Background: The setting for providing assertive treatment (AT) has changed during the last 30 years in The Netherlands from assertive community treatment (ACT) and flexible assertive community treatment (FACT) to municipalities. The provision of AT varies between municipalities.

Aim: Describing the concept of AT, the nature and size of the target group, and the reasons why people with severe mental illness (SMI) do not seek treatment and the place of AT in mental health care.

Method: We used literature en available quantitative data.

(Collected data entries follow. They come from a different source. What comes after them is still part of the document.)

(* ===== verification/Prelude.v ===== *)
(** * A verification library for the RISC-V hypervisor

    The program under src/src is a small hypervisor for a two-hart RISC-V machine
    with the H extension.  The firmware starts one hart in core/sboot.S, which
    builds a bootstrap page table, wakes the other harts through the SBI and enters
    the kernel's address space.  main (core/main.c) initialises the page allocator,
    the serial port and the PCI bus and, on each hart, the kernel page table; then
    every hart enters vm_run (core/vm_run.c), which binds it to the virtual machine
    whose affinity mask contains it, builds the guest's second-stage page table,
    sets up the hypervisor CSRs and switches to the guest (core/trap.S).  From then
    on the hypervisor only runs in traps: core/trap.S saves the guest's registers,
    core/trap.c handles device interrupts and guest page faults on the PLIC's
    addresses, which virtual/vplic.c emulates on the physical PLIC.  Memory comes
    from one allocator (mem/kmem.c), page tables from one walker (mem/vmem.c), and
    output goes through printf (lib/printf.c) to the UART.

    ** How the code is modelled

    A C function that touches state is a command ([cmd], below): from a state it
    returns a value and a state, or panics, faults on unbacked memory, or hangs.
    Panics carry the message without its formatted arguments.  Integers are [Z] with the C
    conversions written out ([u32], [s32], ...).  The state [world] (Machine.v) has
    the RAM as bytes, the global variables, the CSRs of each hart and the PLIC,
    whose behaviour is a parameter (class [PlicDevice]; laws [PlicLaws] where the
    values read matter); the linker's symbols are class [Linker] and the facts the linker script ensures
    [LinkerOk] and [ImageOk], proved of the script in Linkerscript.v.  Assembly is
    translated instruction by instruction to commands on a [hart] (Asm.v): the
    register file and the state behind the memory bus.  A loop is a [Fixpoint]: structural where the C loop counts, else
    with fuel that is enough by the theorems (a run out of fuel is [Hang] or [None],
    and every theorem that says a function returns excludes it).

    ** Files

    - Prelude: machine integers, bit lemmas, the command monad and its automation.
    - Layout: include/dtb.h, memory.h, riscv.h (the constants and macros in use).
    - Bits: lib/bits.c.  Memory: bytes and 64-bit words of RAM.
    - Machine: the records of the headers, [world], CSR accessors, kernel
      pointers, memset (lib/string.c), the spinlock as one hart sees it.
    - Asm: registers and instructions.  GuestHart: the hart a guest's assembly runs
      on, with its CSRs, interrupts and calls of C functions.  Sbi: lib/sbi.c and a decoder of firmware
      calls written from the SBI specification.
    - Lock: lib/spinlock.S and lib/lock.c as interleaved steps (modules [Spinlock]
      and [Barrier]); a schedule is a list of harts.
    - BarrierRounds: a barrier that is used again, as main does.
    - LockTest: test/lock_test.c (modules [SpinlockTest] and [BarrierTest]) with
      everything the tests print.
    - Kmem: mem/kmem.c, with the invariant [kmem_inv] that ties the list in memory
      to the list of free pages.
    - Cpu: driver/cpu.c.  Linkerscript: helper/linkerscript.c and
      helper/structs_in_asm.c.  Vmem: the operations of mem/vmem.c.
    - PageTable, VmemSpec: what a tree in memory maps ([pt_look]), the invariant of
      all tables, free pages and data pages ([mem_inv]) and the effect of walk,
      map_page and map_pages on it ([pt_step]).
    - Sv39: the MMU ([hw_translate]), written from the privileged specification:
      Sv39, and Sv39x4 for the second stage, where addresses of more than 41 bits
      fault.
    - Plic: driver/plic.c; every access is a [plic_op], so that effects on the
      device are lists of accesses.
    - Vcpu: virtual/vcpu.c.  Vplic: virtual/vplic.c.  Trap: core/trap.c.
    - VmRun: core/vm_run.c up to vm_enter; the two barrier waits are parameters.
    - VmemProg: the functions that build page tables once more, as programs of single
      accesses ([prog]), which run as the functions do.
    - VmRunSpec: well-formed configurations ([vm_ok]) and the address space one
      describes ([guest_translation]).
    - Regions, KernelSpace: address spaces as lists of ranges ([address_map]), and
      the one init_vmem builds ([kernel_regions]).
    - VplicSpec: the abstract virtual PLIC: [decode] of an offset, the value of a
      read ([vplic_read]) and the device accesses of a write ([vplic_write_ops]).
    - VmConfig: guest/vm_config.c.  Concrete: a concrete linker layout, PLIC and
      worlds in which the hypotheses of the theorems are shown to hold.
    - KmemConc: kmalloc and kfree of many harts, access by access ([km_step]).
    - VmemConc, VmemConcTheorems: programs of VmemProg on many harts, which take turns
      between any two accesses to memory or to the allocator's lock ([vstep]).
      VmemMerge: harts that begin and end such a program while others are in theirs.
    - KernelTheorems, CpuConfig, MemTheorems, VmRunTheorems, VplicTheorems,
      TrapTheorems: the theorems on the parts above.
    - Sboot, SbootTheorems: core/sboot.S.  TrapEntry, TrapEntryTheorems: core/trap.S
      around the handlers of core/trap.c.  TrapShared: traps while other harts use
      the PLIC ([contended]); nothing is assumed of the device there.
    - Uart: driver/uart.c (the ns16550a is class [UartDevice], laws [UartLaws]).
    - RegFields: the other constants of include/riscv.h, and the fields of all
      registers.
    - Printf: lib/printf.c.  PrintfSpec: number notations and what the print
      routines emit.  PrintfTheorems: the format language and the theorems.
    - Keygrab, KeygrabTheorems: the drivers and the interrupt handler of the
      demonstration guest (guest/keygrab) on the platform a VM gives them.
      KeygrabAsm: its core/main.S, instruction by instruction.
    - Printer: guest/printer/core/main.S.
    - Pci: driver/pci.c.  Main: core/main.c.
    - System: the harts together as a transition system ([sys_step]).  Deployment:
      what is assumed of the configuration.  SystemInv, SystemSteps,
      SystemTheorems: the invariant of the system, that every step keeps it, and
      what follows for every reachable state.
    - SystemFine, SystemFineInv, SystemFineTheorems: the same machine with page tables
      built one access at a time ([fine_step]), and the theorems of SystemTheorems for
      it.  SystemBarriers: that machine with wait_barrier, access by access, in place
      of ideal barriers ([gstep]).

    ** The system

    A state of [sys_step] is the machine, the registers of each hart and the place
    each hart has reached.  A step is one hart running the next part of main (the
    code between two barriers), entering its guest, running guest code or handling
    one trap; or the PLIC changing by itself.  Guest code is anything: it may change
    its registers, the CSRs the H extension gives it and every byte its second-stage
    table lets it write.  When it traps, the hardware may report any cause, address
    and instruction bits.  A barrier is passed when all its harts have come as far.  A
    part of main and a trap are one step each.  For traps this loses nothing: two harts meet in them only in
    the PLIC, and the theorems hold for every device, so also for one that other
    harts use between any two accesses (TrapShared).  The parts of main meet in the
    allocator, and only while page tables are built.  There SystemFine goes access by
    access: a hart that has to build a table takes up the program of init_vmem or
    init_hs_pgtable, executes one load, store or access to the allocator's lock at a
    time, and then runs the rest of its part ([build_parts]: all that at one stroke is
    the part), while other harts build theirs, run parts of main or guest code or
    handle traps in between.  Its invariant relates the machine to one on which the
    tables in the making have not been begun, by what VmemConcTheorems shows: each
    hart ends with the tree it would have built alone.  SystemBarriers has the harts of
    that machine execute wait_barrier itself, access by access, between the parts, and
    shows that it implements the ideal barriers: whatever holds of every state
    SystemFine reaches holds with the barriers of the code.

    [DeploymentOk] is what the theorems assume of a configuration: it passes the
    check of vm_run.c, its VMs, which may have one hart or several, are well formed
    and apart, and there is enough memory; the configuration of the repository and
    one with a single VM on both harts are instances.

    ** What the theorems show

    - System (SystemFineTheorems, and SystemTheorems for parts that are one step):
      from power-on and for ever, the guests of two VMs share no byte; nothing
      another hart does changes what a hart has, nor, if it is of another VM, the
      memory its guest sees; translations stay, no guest reaches the hypervisor's
      code, data, stacks or root tables, and memory that no guest may write keeps its
      value, the hypervisor's variables and stacks excepted; the hypervisor never
      faults or hangs.  With ideal barriers every reachable state can go on until
      every guest is started ([fine_boot_completes]).  The barriers of lib/lock.c
      implement the ideal ones: they keep the harts in step, there is a run in which
      they let the boot through, and nothing but a call of wait_barrier can hold it
      up (SystemBarriers); wait_barrier itself can deadlock (Lock).
    - Traps: every trap is handled or panics, whatever other harts do to the PLIC
      meanwhile (TrapShared); when they do nothing, trapped loads and stores,
      interrupts and ecalls (TrapEntryTheorems), from the trap vector back to the guest, have
      the effect of the abstract virtual PLIC and preserve every other register.
    - Address spaces: the second-stage tables realise the configuration exactly
      (VmRunTheorems); the kernel's tables are the listed ranges, W^X, and agree
      with the kernel's pointers (KernelTheorems); map_page changes the translation
      of its page only, convert_va_to_pa agrees with the MMU (MemTheorems).  Harts
      that build tables at the same time do not disturb each other, do not deadlock,
      and all finish (VmemConcTheorems).
    - Emulation: through the emulated PLIC a VM neither writes nor observes
      anything but its own interrupts and its hart's context, and an interrupt goes
      from the device through the guest and back (VplicTheorems); the demonstration
      guest works on it, from its first instruction through any run of interrupts
      (KeygrabTheorems, KeygrabAsm).
    - Boot: the linker's layout (Linkerscript), the bootstrap table, the wake-up of
      the harts, the jump to the kernel and the move of the stack (SbootTheorems),
      the firmware calls (Sbi), the CPU configuration check (CpuConfig), and the
      state in which a guest is entered (VmRunTheorems).
    - Allocation: the free list is a list of distinct valid pages; allocation
      and release are exact (MemTheorems), also when many harts call them at the
      same time (KmemConc).
    - Locks: mutual exclusion and progress of the spinlock, safety of the barrier
      in every interleaving, and schedules that deadlock it (Lock, BarrierRounds);
      the lock tests end, and what they print is what they announce (LockTest).
    - Registers: the masks of include/riscv.h, HSTATUS_GVA excepted, which is
      misplaced, are the bits of their fields, and a field is set, cleared and read by
      its mask alone (RegFields).
    - The printer guest prints once per timer interrupt and returns to its idle loop
      (Printer).
    - Output: printf prints what its format language means; the digits read back
      give the numbers (PrintfTheorems).
    - Errors: what the code does when memory is exhausted, pages are unmapped, an
      interrupt nests, x0 is the register of a trapped access, or a format is
      malformed, each as a theorem.

    ** Bounds and fuel

    The loop of init_kmem gets one turn per page of RAM and one more; map_pages
    PGROUNDUP(size) / PAGE_SIZE + 1 turns; count_set_bits 33; print_uint 65, one
    more than its buffer; printf and its string loop one turn per byte of memory
    and one more; uartputc the polls the device may need; the wake-up loop of
    sboot.S one turn per hart and one more.  Page tables have three levels.  The
    theorems assume addresses below 2^56 (the width of a physical address) and
    virtual ranges that do not wrap.

    ** What is not modelled

    Memory is sequentially consistent and the TLB is not modelled, nor are the
    accessed and dirty bits the MMU may set in a table.  Devices do not write memory:
    a disk that the configuration passes to a guest could be told to, and the machine
    has no IOMMU.  The global variables and the stacks of the C code are fields of
    [world] and not bytes of its RAM; the theorems say nothing of the bytes they
    occupy but that no guest reaches them.  Of the firmware only the behaviour of
    hart_start is assumed ([FirmwareLaws]).  In the files of one
    component one hart runs and a held lock is never released; the other harts run
    in Lock, KmemConc and VmemConc and in the files on the system.  There the parts of
    main that build no table (the work of hart 0 before the first barrier, init_hart,
    the switch of cpu_mapped, the CPU check, init_hs and init_vs) are one step each:
    what a hart touches in them no other hart uses at the time.  Messages that panic
    prints are not sent to the UART.  Not modelled: test/exception_tests.S, single
    instructions whose outcome is the processor's; the macros HLV and HSV, which no
    code uses; the prototypes of the headers. *)

From stdpp Require Export base tactics numbers list gmap strings option
  fin_maps sets finite.
From coqutil Require Export Byte Word.LittleEndianList.
From Stdlib Require Export ZArith Lia.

Results: AT regularly provided by mental health care is required in patients with SMI and social problems who do not seek treatment. When mental health care and social care collaborate on the level of the patient, treatment and handling of social problems can strengthen each other. This collaboration prevents discontinuity of care and breaking a trusting relationship because patients do not need to be transferred from social service to mental health care or vice versa. AT is on the continuum of voluntarily to compulsory care.AT provided by mental health care (usually provided by FACT-teams) is indicated for SMI patients with social problems and who do not seek treatment. The size of the target group is around 5000 - 20.000 patients in The Netherlands. Reasons not to seek help for people with SMI include within person factor, mental health related factors, or factors related to the interaction of SMI patients and mental health. We advocate for AT to become a regular part of mental health care, and for mental health care and social domain professionals to collaborate on case level. Acting this way, mental health treatment and addressing social problems can reinforce each other and discontinuity of care and breaking a trusting relationship can be prevented. AT is on the continuum of voluntary to involuntary treatment. That is why we suggest AT to be a better term than assertive outreach.

Conclusion: It is a given fact that not all patients with SMI and social problems seek treatment. By making AT a regular part of mental health services, we prevent discontinuity of care and we fill the gap between voluntarily and compulsory care.